I feel as if a helicopter has just dropped me off on the summit of Mount Everest, and now I am standing there, applauding those who climbed up on their own, those who for decades have fought their own intellectual and physical limitations to make it to the top.… They are the few, selected not only because they were able to push the envelope of their own existence, but primarily because they pushed the envelope that binds us all to reality, as we know it, and to our specific perceptions of time and space, life and death, illness and cure.…

These are the Nobel Prize Laureates.…

The Nobel Prize for Peace is awarded separately, in Oslo, Norway—because as common wisdom tells it, Alfred Nobel believed that Norway, the country that in modern times was rarely involved in war, should host the prize for peace.…

[In Stockholm], the prizes are awarded to the people who approach the secrets of the heavens through rigorous scientific scholarship. In the 110 years’ history of the prize, according to numerous sources, at least 170 of the 850 prizewinners in all categories—about 22 percent—have been Jews. Since the percentage of Jews in the world population is merely 0.2 percent, this justifiably provides us with great national pride.

The websites that do a Jewish headcount of Nobel laureates agree on some of the recipients of the 2011 prize. Bruce Beutler, one of the three laureates for medicine, they note, is Jewish. His father, Ernest Beutler, was a Jewish hematologist who fled from Germany just in time to resettle in California, where Bruce was born in 1957. The counters are also sure about Adam G. Riess, recipient of the prize for physics. He is, they tell us, the grandson of Curt Riess, the writer who fled from Germany on board the famous ‘Europe’ in 1936, and settled with his family in New Jersey, where Adam was born in 1969. They have also included Prof. Saul Perlmutter, Nobel laureate in medicine.… As for Ralph Steinman, [another] recipient of the prize for medicine…his grandfather was chairman of the hevre kadisha (burial society) in Montreal. And, of course, there’s Prof. Dan Schechtman, the sole recipient of the prize in chemistry, from the Technion, the Israel Institute of Technology.…

This year five of the nine laureates in science are Jews.… Isn’t this a reason for some national pride?…”

The press conference in Stockholm that opened Nobel Prize Week was…an opportunity to meet some of my media colleagues.

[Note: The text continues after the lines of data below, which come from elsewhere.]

(** The free slots count nothing: the counters that the table calls for
    are those that the handles in use call for. *)
Lemma census_used e :
  well_formed e → dense e →
  census (handle_array e) = census (take (N.to_nat (index e)) (handle_array e)).
Proof.
  intros (hs & Hhs & Hlen & Hidx & Hmax) Hdense.
  assert (handle_array e = hs) as Harr by (unfold handle_array; by rewrite Hhs).
  unfold dense in Hdense. rewrite Harr in *.
  assert (∀ h, h ∈ drop (N.to_nat (index e)) hs → type h = RCLC_NONE) as Hfree.
  { intros h Hh. apply list_elem_of_lookup in Hh as [j Hj]. rewrite lookup_drop in Hj.
    assert (N.to_nat (index e) + j < length hs)%nat as Hlt by (by eapply lookup_lt_Some).
    specialize (Hdense (N.to_nat (index e) + j)%nat ltac:(lia)).
    rewrite bool_decide_eq_false_2 in Hdense by lia.
    rewrite (list_lookup_total_correct _ _ _ Hj) in Hdense. by eapply free_type. }
  assert (∀ f, (∀ h, type h = RCLC_NONE → f h = 0) →
               total f hs = total f (take (N.to_nat (index e)) hs)) as Htot.
  { intros f Hf. rewrite <- (take_drop (N.to_nat (index e)) hs) at 1.
    rewrite total_app, (total_free f (drop _ hs)); [lia|]. intros h Hh. by apply Hf, Hfree. }
  unfold census. f_equal; f_equal; apply Htot; intros h Hty;
    destruct (free_counts_nothing h Hty) as (He & Hac & Has); by rewrite ?He.
Qed.

(** C4: after any sequence of registration calls that succeeded on a freshly
    initialised executor, the counter block is the one that the handles in
    use call for: per sort, the number of entities of these handles (one for
    a plain handle, what the action endpoint reports for an action handle),
    as a [size_t].  The counters of action clients and of action servers are
    the numbers of their handles, the counter of events is 0, and when no
    action endpoint is registered, each of the other counters is the number
    of handles in use of its kinds. *)
Theorem counters_count_the_handles_in_use :
  ∀ (e0 : rclc_executor_t) (context : void_ptr) (n : size_t) (alloc : void_ptr)
    (e : rclc_executor_t) (ops : list registration) (m : action_memory)
    (e' : rclc_executor_t) (m' : action_memory),
    n < 2 ^ SIZE_WIDTH →
    rclc_executor_init e0 context n alloc = (RCL_RET_OK, e) →
    register_all ops (e, m) = Some (e', m') →
    let used := take (N.to_nat (index e')) (handle_array e') in
    length used = N.to_nat (index e')
    ∧ info e' = census used
    ∧ number_of_action_clients (info e') = handles_of [RCLC_ACTION_CLIENT] used
    ∧ number_of_action_servers (info e') = handles_of [RCLC_ACTION_SERVER] used
    ∧ number_of_events (info e') = 0
    ∧ (handles_of [RCLC_ACTION_CLIENT; RCLC_ACTION_SERVER] used = 0 →
       number_of_subscriptions (info e')
       = handles_of [RCLC_SUBSCRIPTION; RCLC_SUBSCRIPTION_WITH_CONTEXT] used
       ∧ number_of_timers (info e') = handles_of [RCLC_TIMER] used
       ∧ number_of_clients (info e')
         = handles_of [RCLC_CLIENT; RCLC_CLIENT_WITH_REQUEST_ID] used
       ∧ number_of_services (info e')
         = handles_of [RCLC_SERVICE; RCLC_SERVICE_WITH_REQUEST_ID; RCLC_SERVICE_WITH_CONTEXT]
             used
       ∧ number_of_guard_conditions (info e') = handles_of [RCLC_GUARD_CONDITION] used).
Proof.
  intros e0 context n alloc e ops m e' m' Hn Hinit Hall used.
  destruct (init_consistent _ _ _ _ _ Hn Hinit) as (Hc & _ & _).
  destruct (register_all_consistent _ _ _ _ _ Hc Hall) as (Hwf & Hdense & Hinfo).
  rewrite (census_used e' Hwf Hdense) in Hinfo. fold used in Hinfo.
  destruct Hwf as (hs & Hhs & Hlen & Hidx & Hmax).
  assert (handle_array e' = hs) as Harr by (unfold handle_array; by rewrite Hhs).
  assert (length used = N.to_nat (index e')) as Hused.
  { unfold used. rewrite Harr, length_take. lia. }
  assert (∀ kinds, size_wrap (handles_of kinds used) = handles_of kinds used) as Hsmall.
  { intros kinds. pose proof (handles_of_le kinds used) as Hle.
    unfold size_wrap. apply N.mod_small. unfold SIZE_WIDTH in *. lia. }
  split; [done|]. split; [done|]. rewrite Hinfo. unfold census.
  cbn [number_of_subscriptions number_of_timers number_of_clients number_of_services
       number_of_action_clients number_of_action_servers number_of_guard_conditions
       number_of_events].
  split.
  { rewrite (total_indicator [RCLC_ACTION_CLIENT]); [apply Hsmall|].
    intros h _. unfold has_type.
    case_bool_decide as Hty; destruct (decide (type h ∈ _)) as [Hin|Hin]; try done; exfalso.
    - apply Hin. rewrite Hty. apply list_elem_of_here.
    - by apply list_elem_of_singleton in Hin. }
  split.
  { rewrite (total_indicator [RCLC_ACTION_SERVER]); [apply Hsmall|].
    intros h _. unfold has_type.
    case_bool_decide as Hty; destruct (decide (type h ∈ _)) as [Hin|Hin]; try done; exfalso.
    - apply Hin. rewrite Hty. apply list_elem_of_here.
    - by apply list_elem_of_singleton in Hin. }
  split; [done|]. intros Hplain.
  assert (∀ h, h ∈ used → type h ≠ RCLC_ACTION_CLIENT ∧ type h ≠ RCLC_ACTION_SERVER) as Hno.
  { intros h Hh. pose proof (handles_of_none _ _ h Hplain Hh) as Hnot.
    split; intros Hty; apply Hnot; rewrite Hty; set_solver. }
  repeat split.
  all: match goal with
       | |- size_wrap (total _ ?hs) = handles_of ?kinds ?hs =>
           rewrite (total_indicator kinds); [apply Hsmall|]
       end.
  all: intros h Hh; destruct (Hno h Hh) as [Hac Has]; unfold entities_of;
    destruct (type h) eqn:Hty; try done; cbn [fst snd];
    case_decide as Hin; try done; exfalso; set_solver.
Qed.

End RegistrationInvariant.

(** A witness: a timer, a subscription and an action client are added to an
    executor of capacity 4 and the timer is removed again.  The action
    client of the reference middleware stands for two subscriptions and
    three clients. *)
Lemma counters_match_handle_table_witness :
  info Scenario.registered_state.1
  = census (api := Toy.api) (handle_array Scenario.registered_state.1)
  ∧ info Scenario.registered_state.1 = mk_counters 3 0 3 0 1 0 0 0.
Proof.
  split; [|vm_compute; reflexivity].
  apply (counters_match_handle_table (api := Toy.api)
           rclc_executor_get_zero_initialized_executor Example.ctx 4 Example.alloc
           (Example.fresh 4) Scenario.registrations empty_memory
           Scenario.registered_state.1 Scenario.registered_state.2).
  - vm_compute; reflexivity.
  - apply fresh_result. vm_compute; reflexivity.
  - apply after_result. vm_compute; reflexivity.
Defined.

(** A witness: in the same scenario the two handles that are left are the
    initialised prefix of the table. *)
Lemma handles_in_use_are_the_initialized_prefix_witness :
  index Scenario.registered_state.1 = 2
  ∧ max_handles Scenario.registered_state.1 = 4
  ∧ in_initialized_prefix (max_handles Scenario.registered_state.1)
      (handle_array Scenario.registered_state.1) 1
  ∧ type <$> handle_array Scenario.registered_state.1
    = [RCLC_SUBSCRIPTION; RCLC_ACTION_CLIENT; RCLC_NONE; RCLC_NONE].
Proof.
  split; [vm_compute; reflexivity|]. split; [vm_compute; reflexivity|].
  split; [|vm_compute; reflexivity].
  destruct (handles_in_use_are_the_initialized_prefix (api := Toy.api)
              rclc_executor_get_zero_initialized_executor Example.ctx 4 Example.alloc
              (Example.fresh 4) Scenario.registrations empty_memory
              Scenario.registered_state.1 Scenario.registered_state.2)
    as (_ & _ & Hpre & _).
  - vm_compute; reflexivity.
  - apply fresh_result. vm_compute; reflexivity.
  - apply after_result. vm_compute; reflexivity.
  - destruct (Hpre 1%nat) as [_ Hin]. apply Hin.
    assert (N.to_nat (index Scenario.registered_state.1) = 2%nat) as ->
      by (vm_compute; reflexivity).
    lia.
Defined.

(** A witness for C4: a service and a subscription are added to an executor
    of capacity 2; the counter of services and the counter of subscriptions
    are 1, as the table has one handle of each kind. *)
Lemma counters_count_the_handles_in_use_witness :
  number_of_services (info Scenario.service_first_default) = 1
  ∧ number_of_subscriptions (info Scenario.service_first_default) = 1
  ∧ number_of_timers (info Scenario.service_first_default) = 0
  ∧ type <$> handle_array Scenario.service_first_default = [RCLC_SERVICE; RCLC_SUBSCRIPTION].
Proof.
  destruct (counters_count_the_handles_in_use (api := Toy.api)
              rclc_executor_get_zero_initialized_executor Example.ctx 2 Example.alloc
              (Example.fresh 2) Scenario.service_first empty_memory
              Scenario.service_first_default
              (Scenario.after Scenario.service_first (Example.fresh 2, empty_memory)).2)
    as (_ & _ & _ & _ & _ & Hplain).
  - vm_compute; reflexivity.
  - apply fresh_result. vm_compute; reflexivity.
  - apply after_result. vm_compute; reflexivity.
  - destruct Hplain as (Hsub & Htimer & _ & Hsrv & _); [vm_compute; reflexivity|].
    split; [rewrite Hsrv; vm_compute; reflexivity|].
    split; [rewrite Hsub; vm_compute; reflexivity|].
    split; [rewrite Htimer; vm_compute; reflexivity | vm_compute; reflexivity].
Defined.

(** ** Rounds *)

Section RoundProperties.
Context {api : rcl_api} {Ext : Type} {rt : rcl_runtime Ext}.

(** Invariant rule for the loop over the handles: [I] holds before each
    iteration, [Q] when the body returns early.  When the loop runs to its
    end, it has stopped at a position [k] at which the fuel ran out or the
    loop condition failed. *)
Lemma for_handles_inv {St : Type} (handles_of : St → list rclc_executor_handle_t)
  (mx : size_t) (body : nat → St → loop_result St)
  (I : nat → rcl_ret_t → St → Prop) (Q : rcl_ret_t → St → Prop) :
  (∀ i rc s, I i rc s → N.of_nat i < mx → initialized (handles_of s !!! i) = true →
     match body i s with
     | Continue rc' s' => I (S i) rc' s'
     | Return rc' s' => Q rc' s'
     end) →
  ∀ fuel i rc s, I i rc s →
    match for_handles handles_of mx body fuel i rc s with
    | Continue rc' s' =>
        ∃ k, (i ≤ k ≤ i + fuel)%nat ∧ I k rc' s'
             ∧ (k = (i + fuel)%nat
                ∨ ¬ (N.of_nat k < mx ∧ initialized (handles_of s' !!! k) = true))
    | Return rc' s' => Q rc' s'
    end.
Proof.
  intros Hbody fuel. induction fuel as [|fuel IH]; intros i rc s HI; simpl.
  - exists i. split; [lia|]. split; [done|]. left. lia.
  - destruct (N.of_nat i <? mx) eqn:Hlt; simpl.
    2:{ exists i. split; [lia|]. split; [done|]. right. intros [H _].
        apply N.ltb_ge in Hlt. lia. }
    destruct (initialized (handles_of s !!! i)) eqn:Hinit.
    2:{ exists i. split; [lia|]. split; [done|]. right. intros [_ H]. congruence. }
    apply N.ltb_lt in Hlt. specialize (Hbody i rc s HI Hlt Hinit).
    destruct (body i s) as [rc' s'|rc' s']; [|done].
    specialize (IH (S i) rc' s' Hbody).
    destruct (for_handles handles_of mx body fuel (S i) rc' s') as [rc'' s''|rc'' s'']; [|done].
    destruct IH as (k & Hk & HIk & Hstop). exists k. split; [lia|]. split; [done|].
    destruct Hstop as [->|Hstop]; [left; lia | by right].
Qed.


(** *** The helpers of a round *)

Lemma same_registration_refl h : same_registration h h.
Proof. by repeat split. Qed.

Lemma same_registration_trans h1 h2 h3 :
  same_registration h1 h2 → same_registration h2 h3 → same_registration h1 h3.
Proof.
  intros (?&?&?&?&?&?&?&?&?) (?&?&?&?&?&?&?&?&?). repeat split; congruence.
Qed.

Lemma take_is_no_callback c : is_take c = true → is_callback c = false.
Proof. by destruct c. Qed.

One of them, a producer from New York who seemed to be about my age, identified my accent and approached me with the inevitable question: Do I know his cousin in Tel Aviv? I don’t, but we began to talk anyway.

When I asked him about the Jewish phenomenon (and what else can we call it?), he quickly shushed me down. “I don’t think that we should talk about this here. Isn’t it enough that they are blaming us for controlling Hollywood, the banks and the media? And now you want to bring up this question? They’ll end up blaming us for controlling the sciences as well.” Shah. Shah.… Just like in the good old days…[when] we were afraid. So now we Jews control science, too. Not bad for just over ten million Jews. If it were true, I wouldn’t mind being hated.

The meeting with the Nobel laureates in medicine takes place in the Karolinka Institute in northern Stockholm. Beutler and Jules Hoffman [the French recipient of the prize for medicine, whose grandfather was Jewish]…are recipients of the prize for…“their discoveries concerning the activation of innate immunity.” In a different language, that means that they may have discovered a way to harness the human immune system in extreme situations in order to overcome disease.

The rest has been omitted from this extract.